When the scene changes to Rhoul and Choi lounging in beach chairs as they converse wondering if Marty is listening to them as Marty contemplatively looks at the ocean. Then he tells his friends he wants to climb Mount Mauna Loa. In the next scene, Rhoul and Choi are climbing the mountain as they go through the curtains and act as if they are out of breath. The two men discuss how he fell into the lava without a trace. When they get to the top Choi pulls out a photo frame and Rhoul puts a book down as a memorial to Marty. Choi even gets a little choked up. But a concluding scene between Choi and Amber (Marty’s twin sister) shows that Marty had other motives for wanting to visit Hawaii.
The director, Madeleine Gail Rex, decided to use simple props, like a simple table and chairs, coffee cups, menus, beach chairs, photo frame, backpacks in each scene to give purpose for the actors. She used the four actors in the show to portray feeling of loss, friendship, in this dark-comedy about coming-of-age. Rex also made good use of Israel “IZ” Kamakawiwo’ole’s ukulele’s solo of “Somewhere Over the Rainbow” as Rhoul and Choi lounging in beach chairs as they converse wondering if Marty is listening to them as Marty looks at the ocean.

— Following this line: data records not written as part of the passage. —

(* ===== verification/Mkfs.v ===== *)
(** * mkfs.c: building the disk image

    mkfs runs on the build host.  Its state is the image file under
    construction and its global variables; [die] and a failed [assert] end the
    run, as [Panic].  The host's files and its writes are arguments. *)
From S2P Require Import Prelude Memory State Codec LogSpec Fs.

(** What the host answers. *)
Class Host := {
  (** opening the image for writing, emptied, succeeds *)
  host_create : list Z -> bool;
  (** the bytes successive reads of a source file give until one gives none;
      [None] if it cannot be opened *)
  host_file : list Z -> option (list (list Z));
  (** a write of a block at this offset of the image is complete *)
  host_write : Z -> bool
}.

Definition NINODES : Z := 200.

(** The globals, and the image as the sectors written; [m_end] is its length in
    sectors.  A sector never written, below the end, reads as zeroes. *)
Record mkfs := mkMkfs {
  m_img : gmap Z block; m_end : Z; m_sb : superblock; m_nmeta : Z; m_nblocks : Z;
  m_freeinode : Z; m_freeblock : Z; m_out : list (string * list Z)
}.
Definition m0 : mkfs := mkMkfs ∅ 0 (mkSb 0 0 0 0 0 0 0 0) 0 0 1 0 [].

Definition set_m_img (f : gmap Z block -> gmap Z block) (e : Z) (s : mkfs) : mkfs :=
  mkMkfs (f (m_img s)) e (m_sb s) (m_nmeta s) (m_nblocks s) (m_freeinode s) (m_freeblock s) (m_out s).
Definition set_m_sb (sb : superblock) (nmeta nblocks : Z) (s : mkfs) : mkfs :=
  mkMkfs (m_img s) (m_end s) sb nmeta nblocks (m_freeinode s) (m_freeblock s) (m_out s).
Definition set_m_freeinode (x : Z) (s : mkfs) : mkfs :=
  mkMkfs (m_img s) (m_end s) (m_sb s) (m_nmeta s) (m_nblocks s) x (m_freeblock s) (m_out s).
Definition set_m_freeblock (x : Z) (s : mkfs) : mkfs :=
  mkMkfs (m_img s) (m_end s) (m_sb s) (m_nmeta s) (m_nblocks s) (m_freeinode s) x (m_out s).
Definition set_m_out (f : list (string * list Z) -> list (string * list Z)) (s : mkfs) : mkfs :=
  mkMkfs (m_img s) (m_end s) (m_sb s) (m_nmeta s) (m_nblocks s) (m_freeinode s) (m_freeblock s) (f (m_out s)).

Abbreviation MK := (K mkfs).
Definition die {A : Type} (msg : string) : MK A := panic msg.
Definition assert_ (b : bool) : MK unit := if b then ret tt else panic "assertion failed".
Definition printf (fmt : string) (args : list Z) : MK unit := modify (set_m_out (fun o => o ++ [(fmt, args)])).

(** The byte order of the image is the host's, little-endian. *)
Definition xshort (x : Z) : Z := u8 x + 256 * u8 (Z.shiftr (u16 x) 8).
Definition xint (x : Z) : Z :=
  u8 x + 256 * u8 (Z.shiftr (u32 x) 8) + 65536 * u8 (Z.shiftr (u32 x) 16) + 16777216 * u8 (Z.shiftr (u32 x) 24).

Definition nbitmap : Z := FSSIZE / (BSIZE * 8) + 1.
Definition ninodeblocks : Z := NINODES / IPB + 1.
Definition nlog : Z := LOGSIZE.

Section Mkfs.
Context `{HO : Host}.

(** lseek to a sector of the image and write or read it whole. *)
Definition wsect (sec : Z) (buf : block) : MK unit :=
  let off := u32 (sec * BSIZE) in
  if negb (host_write off) then die "write"
  else modify (fun s => set_m_img (<[off / BSIZE := buf]>) (Z.max (m_end s) (off / BSIZE + 1)) s).
Definition rsect (sec : Z) : MK block :=
  let off := u32 (sec * BSIZE) in
  let* s := gets (fun s => s) in
  if off / BSIZE <? m_end s then ret (dblk (m_img s) (off / BSIZE)) else die "read".

Definition winode (inum : Z) (ip : dinode) : MK unit :=
  let* sb := gets (fun s => m_sb s) in
  let bn := IBLOCK inum sb in
  let* buf := rsect bn in
  wsect bn (wr_dinode (di_off inum) ip buf).
Definition rinode (inum : Z) : MK dinode :=
  let* sb := gets (fun s => m_sb s) in
  let bn := IBLOCK inum sb in
  let* buf := rsect bn in
  ret (rd_dinode buf (di_off inum)).

Definition ialloc (type : Z) : MK Z :=
  let* inum := gets (fun s => m_freeinode s) in
  modify (set_m_freeinode (u32 (inum + 1)));;;
  winode inum (mkDinode (xshort type) 0 0 (xshort 1) (xint 0) (replicate 13 0));;;
  ret inum.

(** One round of balloc's loop, then the loop. *)
Definition mark_bit (buf : block) (i : Z) : block :=
  let k := Z.to_nat (i / 8) in wr8 k (Z.lor (rd8 buf k) (Z.shiftl 1 (i mod 8))) buf.
Definition balloc (used : Z) : MK unit :=
  printf "balloc: first %d blocks have been allocated" [used];;;
  assert_ (used <? BSIZE * 8);;;
  let buf := foldl mark_bit zblock (seqZ 0 used) in
  let* sb := gets (fun s => m_sb s) in
  printf "balloc: write bitmap block at sector %d" [sb_bmapstart sb];;;
  wsect (sb_bmapstart sb) buf.

(** freeblock++ *)
Definition take_block : MK Z :=
  let* b := gets (fun s => m_freeblock s) in
  modify (set_m_freeblock (u32 (b + 1)));;;
  ret b.

(** The block that holds block [fbn] of a file, allocated if there is none. *)
Definition iappend_block (din : dinode) (fbn : Z) : MK (dinode * Z) :=
  if fbn <? Z.of_nat NDIRECT then
    let k := Z.to_nat fbn in
    let* din :=
      (if xint (default 0 (di_addrs din !! k)) =? 0 then
         let* b := take_block in
         ret (mkDinode (di_type din) (di_major din) (di_minor din) (di_nlink din) (di_size din) (<[k := xint b]> (di_addrs din)))
       else ret din) in
    ret (din, xint (default 0 (di_addrs din !! k)))
  else
    let* din :=
      (if xint (default 0 (di_addrs din !! NDIRECT)) =? 0 then
         let* b := take_block in
         ret (mkDinode (di_type din) (di_major din) (di_minor din) (di_nlink din) (di_size din) (<[NDIRECT := xint b]> (di_addrs din)))
       else ret din) in
    let ind := xint (default 0 (di_addrs din !! NDIRECT)) in
    let o := Z.to_nat (4 * (fbn - Z.of_nat NDIRECT)) in
    let* indirect := rsect ind in
    let* indirect :=
      (if rd32 indirect o =? 0 then
         let* b := take_block in
         let indirect := wr32 o (xint b) indirect in
         wsect ind indirect;;;
         ret indirect
       else ret indirect) in
    ret (din, xint (rd32 indirect o)).

(** One round of iappend's loop: inode, offset, bytes left. *)
Definition iappend_round (x : dinode * Z * list Z) : MK (dinode * Z * list Z + dinode * Z) :=
  let '(din, off, p) := x in
  let n := Z.of_nat (length p) in
  if 0 <? n then
    let fbn := off / BSIZE in
    assert_ (fbn <? MAXFILE);;;
    let* r := iappend_block din fbn in
    let '(din, x) := r in
    let n1 := Z.min n (u32 ((fbn + 1) * BSIZE - off)) in
    let* buf := rsect x in
    wsect x (wrbytes (Z.to_nat (off - fbn * BSIZE)) (take (Z.to_nat n1) p) buf);;;
    ret (inl (din, u32 (off + n1), drop (Z.to_nat n1) p))
  else ret (inr (din, off)).

Definition iappend (inum : Z) (p : list Z) : MK unit :=
  let* din := rinode inum in
  let* r := loop iappend_round (din, xint (di_size din), p) in
  let '(din, off) := r in
  winode inum (mkDinode (di_type din) (di_major din) (di_minor din) (di_nlink din) (xint off) (di_addrs din)).

(** The name of a source file in the root directory. *)
Definition user_dir : list Z := [117; 115; 101; 114; 47].
Definition under : Z := 95.
Definition strip_dir (path : list Z) : list Z :=
  if strncmp_l path user_dir 5 =? 0 then drop 5 path else path.
Definition strip_under (name : list Z) : list Z :=
  match name with c :: name' => if c =? under then name' else name | [] => name end.

(** The loop of main over the source files. *)
Definition add_file (rootino : Z) (path : list Z) : MK unit :=
  let shortname := strip_dir path in
  assert_ (bool_decide (slash ∉ shortname));;;
  match host_file path with
  | None => die "open"
  | Some reads =>
      let shortname := strip_under shortname in
      let* inum := ialloc T_FILE in
      iappend rootino (mk_dirent (xshort inum) (strncpy_l shortname DIRSIZ));;;
      for_each reads (iappend inum)
  end.

Definition wr_superblock (sb : superblock) (d : block) : block :=
  wr32 28 (sb_bmapstart sb) (wr32 24 (sb_inodestart sb) (wr32 20 (sb_logstart sb) (wr32 16 (sb_nlog sb)
    (wr32 12 (sb_ninodes sb) (wr32 8 (sb_nblocks sb) (wr32 4 (sb_size sb) (wr32 0 (sb_magic sb) d))))))).

Definition dot_name : list Z := 46 :: replicate 13 0.
Definition dotdot_name : list Z := 46 :: 46 :: replicate 12 0.

(** The part of main that lays out an empty disk. *)
Definition format_ : MK unit :=
  let nmeta := 2 + nlog + ninodeblocks + nbitmap in
  let nblocks := FSSIZE - nmeta in
  modify (set_m_sb (mkSb FSMAGIC (xint FSSIZE) (xint nblocks) (xint NINODES) (xint nlog) (xint 2) (xint (2 + nlog))
                      (xint (2 + nlog + ninodeblocks))) nmeta nblocks);;;
  printf "nmeta %d (boot, super, log blocks %u inode blocks %u, bitmap blocks %u) blocks %d total %d"
    [nmeta; nlog; ninodeblocks; nbitmap; nblocks; FSSIZE];;;
  modify (set_m_freeblock nmeta);;;
  for_each (seqZ 0 FSSIZE) (fun i => wsect i zblock);;;
  let* sb := gets (fun s => m_sb s) in
  wsect 1 (wr_superblock sb zblock).

(** The end of main: fix size of root inode dir, write the free map. *)
Definition finish (rootino : Z) : MK unit :=
  let* din := rinode rootino in
  let off := xint (di_size din) in
  let off := u32 ((off / BSIZE + 1) * BSIZE) in
  winode rootino (mkDinode (di_type din) (di_major din) (di_minor din) (di_nlink din) (xint off) (di_addrs din));;;
  let* used := gets (fun s => m_freeblock s) in
  balloc used.

Definition main (argv : list (list Z)) : MK unit :=
  match argv with
  | _ :: img :: files =>
      assert_ (BSIZE mod sizeof_dinode =? 0);;;
      assert_ (BSIZE mod sizeof_dirent =? 0);;;
      (if host_create img then ret tt else die "open");;;
      format_;;;
      let* rootino := ialloc T_DIR in
      assert_ (rootino =? ROOTINO);;;
      iappend rootino (mk_dirent (xshort rootino) dot_name);;;
      iappend rootino (mk_dirent (xshort rootino) dotdot_name);;;
      for_each files (add_file rootino);;;
      finish rootino
  | _ => panic "Usage: mkfs fs.img files..."
  end.
End Mkfs.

Jess Kellner and Sean Sakino play the characters as if they are friends for a long time with the camaraderie they show on stage. A particular touching moment occurred when Sekino got a little choked up about Marty’s death as Choi pulled out a photo frame and Rhoul puts a book down as a memorial to Marty. Finally, Marza Warsinske is very convincing as Marty’s concerned twin sister Amber, and she worked well with Sekino to play the final scene with sincerity and sadness.
Playwright Austin Archer chose a method of discussing the themes of Marty Has Cancer in a way that was was not too obvious. Marty Has Cancer is a good reminder that many people who seem to have it all together like Marty did, have mental health issues that they hide from even their closest friends.